I am attempting to understand the behavior of the constraints in scipy.optimize.minimize
:
First, I create 4 assets and 100 scenarios of returns. The average returning funds are in order best to worse D > B > A > C
#seed first
np.random.seed(1)
df_returns = pd.DataFrame(np.random.rand(100,4) - 0.25, columns =list('ABCD'))
df_returns.head()
A B C D
0 0.167022 0.470324 -0.249886 0.052333
1 -0.103244 -0.157661 -0.063740 0.095561
2 0.146767 0.288817 0.169195 0.435220
3 -0.045548 0.628117 -0.222612 0.420468
4 0.167305 0.308690 -0.109613 -0.051899
and a set of weights
weights = pd.Series([0.25, 0.25, 0.25, 0.25], index=list('ABCD'))
0
A 0.25
B 0.25
C 0.25
D 0.25
we create an objective function:
def returns_objective_function(weights, df_returns):
result = -1. * (df_returns * weights).mean().sum()
return result
and constraints and bounds
cons = ({'type': 'eq', 'fun': lambda weights: np.sum(weights) -1 })

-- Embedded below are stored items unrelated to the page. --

(** X23: [deployContract] checks the wallet connection before anything else:
    without a connection it throws a [WalletError] with code
    [WALLET_NOT_CONNECTED] and nothing has been compiled, logged or sent.
    With a connection, a failure of the compilation is thrown exactly as
    [compileContract] threw it, and nothing is sent. A transaction is sent
    only for a contract that compiled, from the wallet of the network, with
    the deploy data of the compiled bytecode and the buffered gas estimate
    of the node. Every error [deployContract] throws has a code and a
    name. *)
Theorem deployContract_errors (self : Templates.ContractTemplates)
    (contractName contractCode : string) (constructorArgs : list string) :
  let run := Templates.deployContract self contractName contractCode constructorArgs in
  let compilation := Templates.compileContract contractCode contractName in
  (isWalletConnected (Templates.networkName self) = false ->
   run = (Throw (Templates.createWalletError "WALLET_NOT_CONNECTED"
                   ("Wallet not connected for network: " +:+ Templates.networkName self)
                   [("context", DString "ContractTemplates");
                    ("network", DString (Templates.networkName self))]), [])) /\
  (isWalletConnected (Templates.networkName self) = true ->
   forall e, compilation.1 = Throw e -> run = (Throw e, compilation.2)) /\
  (forall w data gasLimit,
     Templates.Sent w data gasLimit ∈ run.2 ->
     exists compiled E,
       compilation.1 = Return compiled /\
       Templates.getWallet (Templates.networkName self) = Return (Some w) /\
       Templates.factory_getDeployTransaction (Templates.abi compiled)
         ("0x" +:+ Templates.bytecode compiled) constructorArgs = Return data /\
       provider_estimateGas
         (mkTx (Some (Templates.wallet_address w)) None None (Some data) None None None None)
       = Return E /\
       gasLimit = addGasBuffer E) /\
  (forall e, run.1 = Throw e -> Templates.isCustomError e = true).
Proof.
  cbn zeta.
  pose proof (compileContract_events contractCode contractName) as Hev.
  pose proof (compileContract_error_custom contractCode contractName) as Hcustom.
  templates_unfold.
  destruct (isWalletConnected _) eqn:Hconn; cbn [negb].
  2:{ split; [done|]. split; [done|]. split; [by intros ? ? ? ?%elem_of_nil|].
      by intros e [= <-]. }
  destruct (Templates.compileContract contractCode contractName)
    as [[compiled|e0] events] eqn:Hcompile; cbn [fst snd] in *.
  2:{ rewrite (Hcustom e0 eq_refl). cbn. split; [done|].
      split; [intros _ e [= <-]; by rewrite !app_nil_r|].
      split; [|intros e [= <-]; by apply Hcustom].
      intros w data g Hin. rewrite !app_nil_r in Hin.
      by destruct (Hev _ Hin). }
  split; [done|]. split; [done|].
  destruct (Templates.getWallet _) as [[w|]|e0] eqn:Hw; cbn.
  - destruct (Templates.factory_getDeployTransaction _ _ _) as [data|e0] eqn:Hdata; cbn.
    2:{ split; [|by intros e [= <-]]. intros w' d' g Hin. sent_cases Hev Hin. }
    destruct (provider_estimateGas _) as [E|e0] eqn:HE; cbn.
    2:{ split; [|by intros e [= <-]]. intros w' d' g Hin. sent_cases Hev Hin. }
    destruct (Templates.wallet_sendTransaction _ _ _) as [tx|e0]; cbn.
    2:{ split; [|by intros e [= <-]]. intros w' d' g Hin. sent_cases Hev Hin.
        by exists compiled, E. }
    destruct (Templates.tx_wait tx) as [receipt|e0]; cbn.
    2:{ split; [|by intros e [= <-]]. intros w' d' g Hin. sent_cases Hev Hin.
        by exists compiled, E. }
    split; [|done]. intros w' d' g Hin. sent_cases Hev Hin. by exists compiled, E.
  - destruct (Templates.factory_getDeployTransaction _ _ _) as [data|e0]; cbn;
      (split; [|by intros e [= <-]]); intros w' d' g Hin; sent_cases Hev Hin.
  - destruct (Templates.isCustomError e0) eqn:Hc; cbn;
      (split; [|by intros e [= <-]]); intros w' d' g Hin; sent_cases Hev Hin.
Qed.

Lemma encodeConstructorArgs_returns (abi : list Templates.AbiItem) (args : list string) :
  exists text events,
    Templates.encodeConstructorArgs abi args = (Return text, events) /\
    forall ev, ev ∈ events -> exists line, ev = Templates.Warned line.
Proof.
  unfold Templates.encodeConstructorArgs, Templates.try_catch, Templates.bind,
    Templates.await, Templates.throw, Templates.ret, Templates.emit.
  destruct (find _ abi) as [constructor|]; [|by eexists _, _; split; [|intros ? ?%elem_of_nil]].
  destruct (Templates.item_inputs constructor) as [inputs|];
    [|by eexists _, _; split; [|intros ? ?%elem_of_nil]].
  destruct (_ =? _)%nat; [by eexists _, _; split; [|intros ? ?%elem_of_nil]|].
  destruct (Templates.iface_encodeDeploy _ _); cbn.
  - by eexists _, _; split; [|intros ? ?%elem_of_nil].
  - eexists _, _. split; [done|]. intros ev ->%list_elem_of_singleton. by eexists.
Qed.

(** X24: [verifyContract] checks its inputs before doing anything: without an
    explorer API key it throws [INVALID_PARAMETERS], whatever the address,
    and with a key and an invalid address it throws [INVALID_ADDRESS]; in
    both cases nothing is compiled, logged or posted. Past the checks,
    nothing is posted unless the contract compiled, and what is posted goes
    to the explorer's API with the caller's key, address, name and source.
    It returns only when the explorer answers with status ["1"], and gives
    back the explorer's result as [guid]. Every other failure, a failed
    compilation included, is thrown as a [TransactionError] with code
    [CONTRACT_ERROR] and a message that begins with
    ["Verification failed: "]. *)
Theorem verifyContract_checks (self : Templates.ContractTemplates)
    (contractAddress contractName contractCode : string) (constructorArgs : list string) :
  let run := Templates.verifyContract self contractAddress contractName contractCode
               constructorArgs in
  (Js.truthy_ostring (Templates.explorerApiKey self) = false ->
   run = (Throw (createTransactionError "INVALID_PARAMETERS" "Explorer API key not provided"
                   [("context", DString "ContractTemplates.verifyContract")]), [])) /\
  (Js.truthy_ostring (Templates.explorerApiKey self) = true ->
   isAddress contractAddress = false ->
   run = (Throw (createTransactionError "INVALID_ADDRESS" "Invalid contract address"
                   [("contractAddress", DString contractAddress)]), [])) /\
  (forall url form,
     Templates.Posted url form ∈ run.2 ->
     url = "https://api.polygonscan.com/api" /\
     Templates.explorerApiKey self = Some (Templates.apikey form) /\
     Templates.contractaddress form = contractAddress /\
     Templates.contractname form = contractName /\
     Templates.sourceCode form = contractCode /\
     exists compiled,
       (Templates.compileContract contractCode contractName).1 = Return compiled) /\
  (forall v, run.1 = Return v ->
     exists form response,
       Templates.Posted "https://api.polygonscan.com/api" form ∈ run.2 /\
       Templates.axios_post "https://api.polygonscan.com/api" form = Return response /\
       Templates.response_status response = "1" /\
       Templates.status v = "Verification submitted" /\
       Templates.guid v = Templates.response_result response) /\
  (forall e, run.1 = Throw e ->
     Js.truthy_ostring (Templates.explorerApiKey self) = true ->
     isAddress contractAddress = true ->
     name e = "TransactionError" /\ code e = Some "CONTRACT_ERROR" /\
     exists cause, message e = "Verification failed: " +:+ cause).
Proof.
  cbn zeta.
  pose proof (compileContract_events contractCode contractName) as Hev.
  unfold Templates.verifyContract.
  destruct (Templates.explorerApiKey self) as [key|] eqn:Hkey; cbn [Js.truthy_ostring].
  2:{ cbn. split; [done|]. split; [done|]. split; [by intros ? ? ?%elem_of_nil|].
      split; [done|]. done. }
  destruct (Js.truthy_string key) eqn:Htruthy; cbn [negb].
  2:{ cbn. split; [done|]. split; [done|]. split; [by intros ? ? ?%elem_of_nil|].
      split; [done|]. done. }
  destruct (isAddress contractAddress) eqn:Haddr; cbn [negb].
  2:{ cbn. split; [done|]. split; [done|]. split; [by intros ? ? ?%elem_of_nil|].
      split; [done|]. done. }
  split; [done|]. split; [done|].
  unfold Templates.try_catch, Templates.bind, Templates.await, Templates.throw,
    Templates.ret, Templates.emit.
  destruct (Templates.compileContract contractCode contractName)
    as [[compiled|e0] events] eqn:Hcompile; cbn [fst snd] in *.
  2:{ cbn. split; [|split; [done|]].
      - intros url form Hin. rewrite app_nil_r in Hin. by destruct (Hev _ Hin).
      - intros e [= <-] _ _. cbn. eauto. }
  destruct (encodeConstructorArgs_returns (Templates.abi compiled) constructorArgs)
    as (text & events' & -> & Hev').
  set (form := Templates.mkVerificationData _ _ _ _ _ _ _ _ _ _ _).
  assert (Hposted : forall url form' (rest : list Templates.Event),
            rest = [] ->
            Templates.Posted url form'
              ∈ events ++ events' ++ Templates.Posted "https://api.polygonscan.com/api" form
                                      :: rest ->
            url = "https://api.polygonscan.com/api" /\
            Some key = Some (Templates.apikey form') /\
            Templates.contractaddress form' = contractAddress /\
            Templates.contractname form' = contractName /\
            Templates.sourceCode form' = contractCode /\
            exists compiled0, Return compiled = Return compiled0).
  { intros url form' rest -> Hin.
    apply elem_of_app in Hin as [Hin|Hin]; [by destruct (Hev _ Hin)|].
    apply elem_of_app in Hin as [Hin|Hin]; [by destruct (Hev' _ Hin)|].
    apply list_elem_of_singleton in Hin as [= -> ->]. cbn. eauto 10. }
  assert (Hin : forall (rest : list Templates.Event),
            Templates.Posted "https://api.polygonscan.com/api" form
              ∈ events ++ events' ++ Templates.Posted "https://api.polygonscan.com/api" form
                                      :: rest).
  { intros rest. apply elem_of_app. right. apply elem_of_app. right. by left. }
  destruct (Templates.axios_post _ form) as [response|e0] eqn:Hpost; cbn.
  2:{ split; [|split; [done|]].
      - intros url form' Hin'. apply (Hposted url form' []); [done|].
        by rewrite ?app_nil_r in Hin'.
      - intros e [= <-] _ _. cbn. eauto. }
  destruct (String.eqb_spec (Templates.response_status response) "1") as [Hstatus|Hstatus];
    cbn.
  - split; [|split; [|done]].
    + intros url form' Hin'. apply (Hposted url form' []); [done|].
      by rewrite ?app_nil_r in Hin'.
    + intros v [= <-]. exists form, response. rewrite ?app_nil_r. by split; [apply Hin|].
  - split; [|split; [done|]].
    + intros url form' Hin'. apply (Hposted url form' []); [done|].
      by rewrite ?app_nil_r in Hin'.
    + intros e [= <-] _ _. cbn. eauto.
Qed.

End TemplateProperties.

(** A deployment whose receipt never comes: the error is thrown after the
    transaction has been sent. *)
Example deployContract_fails_after_broadcast :
  Templates.deployContract (provider := Examples.steadyNode)
    (walletManager := Examples.connectedWallet) (compiler := Examples.helloCompiler)
    (deployer := Examples.lostReceiptDeployer) (walletStore := Examples.signerStore)
    (Templates.mkContractTemplates None "polygon") "Hello" "contract Hello {}" []
  = (Throw (createTransactionError "CONTRACT_ERROR"
              "Contract deployment failed: timeout exceeded"
              [("contractName", DString "Hello")]),
     [Templates.Warned "Compilation warning: unused variable";
      Templates.Sent Examples.signer "0x6080" 60000]).
Proof. reflexivity. Qed.

(** ** What a simulation logs *)

Section SimulationWarnings.
Context {ethers : EthersLibrary} {provider : ChainProvider}
        {erc20 : ERC20Binding} {walletManager : WalletManager}.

bnds = ((0.01, .8), (0.01, .8), (0.01, .8), (0.01, .75))
Let's optimize
optimize.minimize(returns_objective_function, weights, (df_returns),
bounds=bnds, constraints=cons, method= 'SLSQP')
And we get success.
status: 0
success: True
njev: 8
nfev: 48
fun: -0.2885398923185326
x: array([ 0.01, 0.23, 0.01, 0.75])
message: 'Optimization terminated successfully.'
jac: array([-0.24384782, -0.2789166 , -0.21977262, -0.29300382, 0. ])
nit: 8
Now I wish to add constraints starting with a basic inequality:
scipy.optimize.minimize
documentation states
Equality constraint means that the constraint function result is to be zero whereas inequality means that it is to be non-negative.
cons = (
{'type': 'eq', 'fun': lambda weights: np.sum(weights) -1 }
,{'type': 'ineq', 'fun': lambda weights: np.sum(weights) + x}
)
Depending on x, I get unexpected behavior.
x = -100
Based on the bounds, weights can be a maximum of 3.15 and, of course, must sum to 1 by the first equality constraint np.sum(weights) - 1
, but, as a result, np.sum(weights) + x
would always be negative. I believe no solution should be found, yet scipy.optimize.minimize
returns success.
With a simpler model I get the same behavior:
x = [1,2]
optimize.minimize(
lambda x: x[0]**2+x[1]**2,
x,
constraints = (
{'type':'eq','fun': lambda x: x[0]+x[1]-1},
{'type':'ineq','fun': lambda x: x[0]-2}
),
bounds = ((0,None),(0,None)),
method='SLSQP')
with results:
nfev: 8
fun: 2.77777777777712
nit: 6
jac: array([ 3.33333334e+00, 2.98023224e-08, 0.00000000e+00])
x: array([ 1.66666667e+00, 1.39888101e-14])
success: True
message: 'Optimization terminated successfully.'
status: 0
njev: 2
There should be some flag that this is an infeasible solution.
SLSQP is also available from R:
> slsqp(c(1,2),
+ function(x) {x[1]^2+x[2]^2},
+ heq=function(x){x[1]+x[2]-1},
+ hin=function(x){x[1]-2},
+ lower=c(0,0))
$par
[1] 1.666667e+00 4.773719e-11
$value
[1] 2.777778
$iter
[1] 105
$convergence
[1] -4
$message
[1] "NLOPT_ROUNDOFF_LIMITED: Roundoff errors led to a breakdown of the optimization algorithm. In this case, the returned minimum may still be useful. (e.g. this error occurs in NEWUOA if one tries to achieve a tolerance too close to machine precision.)"
At least we see some warning signals here.